Rezension zu "Aus meinem Leben" von Giacomo Casanova
Mein Leben ist mein Stoff, mein Stoff ist mein Leben.
Seine Liebesabenteuer machten ihn zur Legende; oftmals wird er zu Unrecht darauf reduziert. Casanova entwarf im Alter von 64 Jahren die Niederschrift seiner Memoiren und blickte auf ein spannendes Leben zurück. Beginnend mit seiner Abstammung und Geburt im Jahre 1725, beschreibt er sowohl das aristokratische als auch das bürgerliche Leben des 18. Jahrhunderts und erzeugt dadurch ein ausführliches Gesellschaftsbild. Da er im Laufe seines Lebens - das keinesfalls geradlinig, sondern von Gefängnisstrafe und ständiger Flucht geprägt ist - auf viele Herrschern und bedeutende Zeitgenossen, wie bspw. Katharina die Große oder Voltaires, stieß, stellen seine Schriften ebenfalls ein kulturgeschichtliches Zeugnis dar.
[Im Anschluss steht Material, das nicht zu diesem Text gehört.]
(* ===== verification/Historical.v ===== *)
(** * The Open-Meteo historical observation source ([adapters/observationsources/openmeteo]) *)

From Stdlib Require Import ZArith Lia Bool String.
From stdpp Require Import base list strings gmap pretty.
From S2P Require Import Prelude Float64 GoTime GoStrings Uuid Effects Records Collection Observe Transport Adapters OpenMeteo.

Import Records Collection Observe Transport Adapters.
Local Open Scope string_scope.
Local Open Scope list_scope.
Local Open Scope Z_scope.

Module Historical.

Definition SourceName : string := "openmeteo_historical".
Definition SchemaVersion : string := "openmeteo-historical-v1".
Definition AdapterVersion : string := "1.0.0".
Definition forecastPath : string := "/v1/forecast".
Definition hourlyParams : string :=
  "temperature_2m,relative_humidity_2m,wind_speed_10m,wind_direction_10m,surface_pressure,precipitation,weather_code".

(** [mapCondition] over the same table as the forecast adapter's. *)
Definition mapCondition (code : Z) : string := default ConditionUnknown (OpenMeteo.wmoConditionMap !! code).

(** [New]: reanalysis unless configured. *)
Definition defaultType (configured : string) : string := if String.eqb configured "" then ObservationReanalysis else configured.

Record hourlyData := MkHourly {
  h_Time : list string;
  Temperature2m : list (option float64);
  RelativeHumidity2m : list (option float64);
  WindSpeed10m : list (option float64);
  WindDirection10m : list (option float64);
  SurfacePressure : list (option float64);
  Precipitation : list (option float64);
  WeatherCode : list (option Z)
}.

Record historicalResponse := MkHistorical {
  hs_lat : float64;
  hs_lon : float64;
  hs_tz : string;
  Hourly : option hourlyData
}.

(** The whole result; [hr_Result] is what the workflow reads. *)
Record HistoricalResult := MkHistoricalResult {
  hr_Result : ObservationResult;
  hr_RecordsReceived : Z;
  SuspectCount : Z;
  hr_InvalidCount : Z;
  hr_InvalidReasons : list string;
  hr_HTTPStatusCode : Z;
  hr_LatencyMS : Z;
  hr_RateLimit : option RateLimit;
  hr_Err : option string
}.

(** What the row loop writes. *)
Record ObsRows := MkObsRows {
  ow_Observations : list Observation;
  ow_Suspect : Z;
  ow_Invalid : Z;
  ow_Reasons : list string;
  ow_ids : nat
}.

(** [t.Format("2006-01-02T15:04")]. *)
Definition formatMinute (t : Time) : string :=
  pad_int 4 (Year t) +:+ "-" +:+ pad_int 2 (Month t) +:+ "-" +:+ pad_int 2 (DayOfMonth t) +:+ "T" +:+
  pad_int 2 ((t mod Day) / Hour) +:+ ":" +:+ pad_int 2 ((t mod Hour) / Minute).

Section Adapter.
Context `{Env} `{Codec}.

(** [json.Unmarshal] into a [historicalResponse], and the configured provenance. *)
Context (unmarshal : string -> result historicalResponse) (obsType : string).

Definition buildURL (req : ObservationRequest) : string :=
  let base := if String.eqb (or_BaseURL req) "" then "https://historical-forecast-api.open-meteo.com" else or_BaseURL req in
  base +:+ forecastPath +:+ "?" +:+
    Encode [("end_hour", formatMinute (or_WindowEnd req)); ("hourly", hourlyParams);
            ("latitude", coordinate (or_Latitude req)); ("longitude", coordinate (or_Longitude req));
            ("start_hour", formatMinute (or_WindowStart req)); ("timezone", "UTC")].

(** The row and its id taken, or the reason against it. *)
Definition buildObservation (h : hourlyData) (req : ObservationRequest) (i : nat) (ids : nat) : string + Observation :=
  let text := default "" (h_Time h !! i) in
  match parseTime text with
  | None => inl (row_name i +:+ ": invalid observed_at " +:+ Quote text)
  | Some observedAt =>
      if negb (or_WindowEnd req =? zeroTime) && After observedAt (or_WindowEnd req)
      then inl (row_name i +:+ ": observed_at after window end (future)")
      else
        let code := OpenMeteo.at_ (WeatherCode h) i in
        inr (MkObservation (Effects.newID ids) (or_LocationID req) SourceName obsType observedAt
               (OpenMeteo.at_ (Temperature2m h) i) (OpenMeteo.at_ (RelativeHumidity2m h) i)
               (OpenMeteo.at_ (WindSpeed10m h) i) (OpenMeteo.at_ (WindDirection10m h) i)
               (OpenMeteo.at_ (SurfacePressure h) i) (OpenMeteo.at_ (Precipitation h) i)
               (match code with Some c => pretty c | None => "" end)
               (match code with Some c => mapCondition c | None => "" end)
               QualityValid None zeroTime)
  end.

Definition obs_step (h : hourlyData) (req : ObservationRequest) (r : ObsRows) (i : nat) : ObsRows :=
  match buildObservation h req i (ow_ids r) with
  | inl reason => MkObsRows (ow_Observations r) (ow_Suspect r) (ow_Invalid r + 1) (ow_Reasons r ++ [reason]) (ow_ids r)
  | inr obs =>
      match RangeReasons obs with
      | [] => MkObsRows (ow_Observations r ++ [obs]) (ow_Suspect r) (ow_Invalid r) (ow_Reasons r) (S (ow_ids r))
      | reasons =>
          MkObsRows (ow_Observations r ++ [set_flag obs QualitySuspect]) (ow_Suspect r + 1) (ow_Invalid r)
            (ow_Reasons r ++ [row_name i +:+ " suspect: " +:+ String.concat ", " reasons]) (S (ow_ids r))
      end
  end.

Definition classify_obs (rows : list Observation) (invalid n : Z) : Outcome * string :=
  match rows with
  | [] => (OutcomeFailed, "schema_drift")
  | _ => if n <? invalid * 2 then (OutcomeFailed, "schema_drift") else (OutcomeSuccess, "")
  end.

(** [decompose], with the response's status, latency and rate limit. *)
Definition decompose (raw : string) (req : ObservationRequest) (ids : nat) (resp : Response) : HistoricalResult :=
  let result rows n suspect invalid reasons outcome code :=
    MkHistoricalResult (MkObsResult rows outcome code) n suspect invalid reasons
      (StatusCode resp) (rs_LatencyMS resp) (rs_RateLimit resp) None in
  let missing := result [] 0 0 0 ["required field hourly.time is missing or empty"] OutcomeFailed "schema_drift" in
  match unmarshal raw with
  | Error e => result [] 0 0 0 ["payload is not valid JSON: " +:+ e] OutcomeFailed "schema_drift"
  | Ok r =>
      match Hourly r with
      | None => missing
      | Some h =>
          match h_Time h with
          | [] => missing
          | _ =>
              let n := length (h_Time h) in
              let w := foldl (obs_step h req) (MkObsRows [] 0 0 [] ids) (seq 0 n) in
              let '(outcome, code) := classify_obs (ow_Observations w) (ow_Invalid w) (Z.of_nat n) in
              result (ow_Observations w) (Z.of_nat n) (ow_Suspect w) (ow_Invalid w) (ow_Reasons w) outcome code
          end
      end
  end.

Definition FetchObservations `{Upstream} (transport : Client) (req : ObservationRequest) (ids : nat) : HistoricalResult :=
  let '(resp, ferr) := Get transport (buildURL req) ∅ in
  match ferr with
  | Some e =>
      MkHistoricalResult (MkObsResult [] (ProviderError_Outcome e) (ErrorCode_String (Code e))) 0 0 0 []
        (StatusCode resp) (rs_LatencyMS resp)
        (match rs_RateLimit resp with Some rl => Some rl | None => pe_RateLimit e end) (Some (ProviderError_Error e))
  | None => decompose (Body resp) req ids resp
  end.

(** The source behind the port, for one call. *)
Definition source `{Upstream} (transport : Client) (ids : nat) : ObservationSource := {|
  Observe.Source := SourceName;
  Observe.FetchObservations := fun req => Ok (hr_Result (FetchObservations transport req ids))
|}.
End Adapter.

End Historical.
Ich habe diese Erinnerungen nicht für die Jugend geschrieben; denn diese muss in der Unwissenheit erhalten werden, damit sie nicht zu Fall komme.
Wer eine Aneinanderreihung von lüsternen Szenen erwartet, wird enttäuscht sein. Die Affären sind aus heutiger Sicht eher prüde umschrieben. Im Vordergrund scheint Casanovas Suche der Schönheit abseits der Norm zu liegen, seine Verführungskünste entspringen rhetorischer Natur: das Ohr der Frauen als Spielfeld.
Indem ich mir die genossenen Freuden ins Gedächtnis zurückrufe, erneuere ich sie und genieße ihrer zum zweiten Mal; der Leiden aber, die ich ausgestanden habe und die ich jetzt nicht mehr fühle - ihrer lache ich.
Es ist eine Freude, diesem faszinierenden Lebenskünstler, der mit Verschwendungssucht und ohne eigenes Vermögen immer wieder leichtfüßig auf die Beine kommt, wenn er fällt, zuzuhören, seinen heiteren schwungvollen Schilderungen der Affären zu genießen und mit ihm zu bangen, wenn er über existentiellen Krisen und Dunkles sinniert. Seine Probleme und Ansichten wirken überraschend modern, seine Schicksalsschläge berühren, seine Lebensfreude und Leichtigkeit sind ansteckend.
Nicht immer jedoch wirkt Casanova sympathisch: Betrügereien und rücksichtsloses Verhalten stoßen beim Lesen manchmal sauer auf, manchen Casanova aber gleichzeitig menschlich.
Einen Dummkopf betrügen heißt, den Verstand rächen.
Was konnte dieser Mann schreiben! Schade, dass er sich zeitlebens lediglich der Autobiographie widmete. Seine Sprache zeugt von einem kühnen Geist, sein Schreibstil wirkt formvollendet, was gewiss nicht jedermans Geschmack ist, da sie einer anderen Zeit entspringt.
Leider schleichen sich nebst großartigen Passagen auch langweilige, allzu detaillierte ein. Letztendlich ziehe ich der Gesamtbewertung – schweren Herzens - 2 volle Punkte ab, da ich die Fischer-Ausgabe leider nicht empfehlen kann. Da diese keine Gesamtausgabe ist, musste natürlich erheblich gekürzt werden – hier wurde der Text jedoch regelrecht zerstückelt, sodass der Leser manche Szenen und längere Passagen nicht oder viel zu spät einzuordnen weiß. Hier fehlt leider viel zu viel, um dem Verlauf gut und logisch folgen zu können, was ich sehr ärgerlich finde. Es scheint, als hätte man an den falschen, entscheidenden Stellen massiv gekürzt und das Hauptaugenmerk auf Nebensächlichkeiten gerichtet. Schade, schade.
Casanovas Werk möchte ich somit keinesfalls, sondern die Ausgabe kritisieren. Ob die Reclam-Ausgabe besser gekürzt wurde, kann ich nicht sagen – ich möchte lediglich von dieser abraten.
Grundsätzlich lohnt sich der Blick in Casanovas Leben. Seine Autobiographie möchte ich wärmstens empfehlen.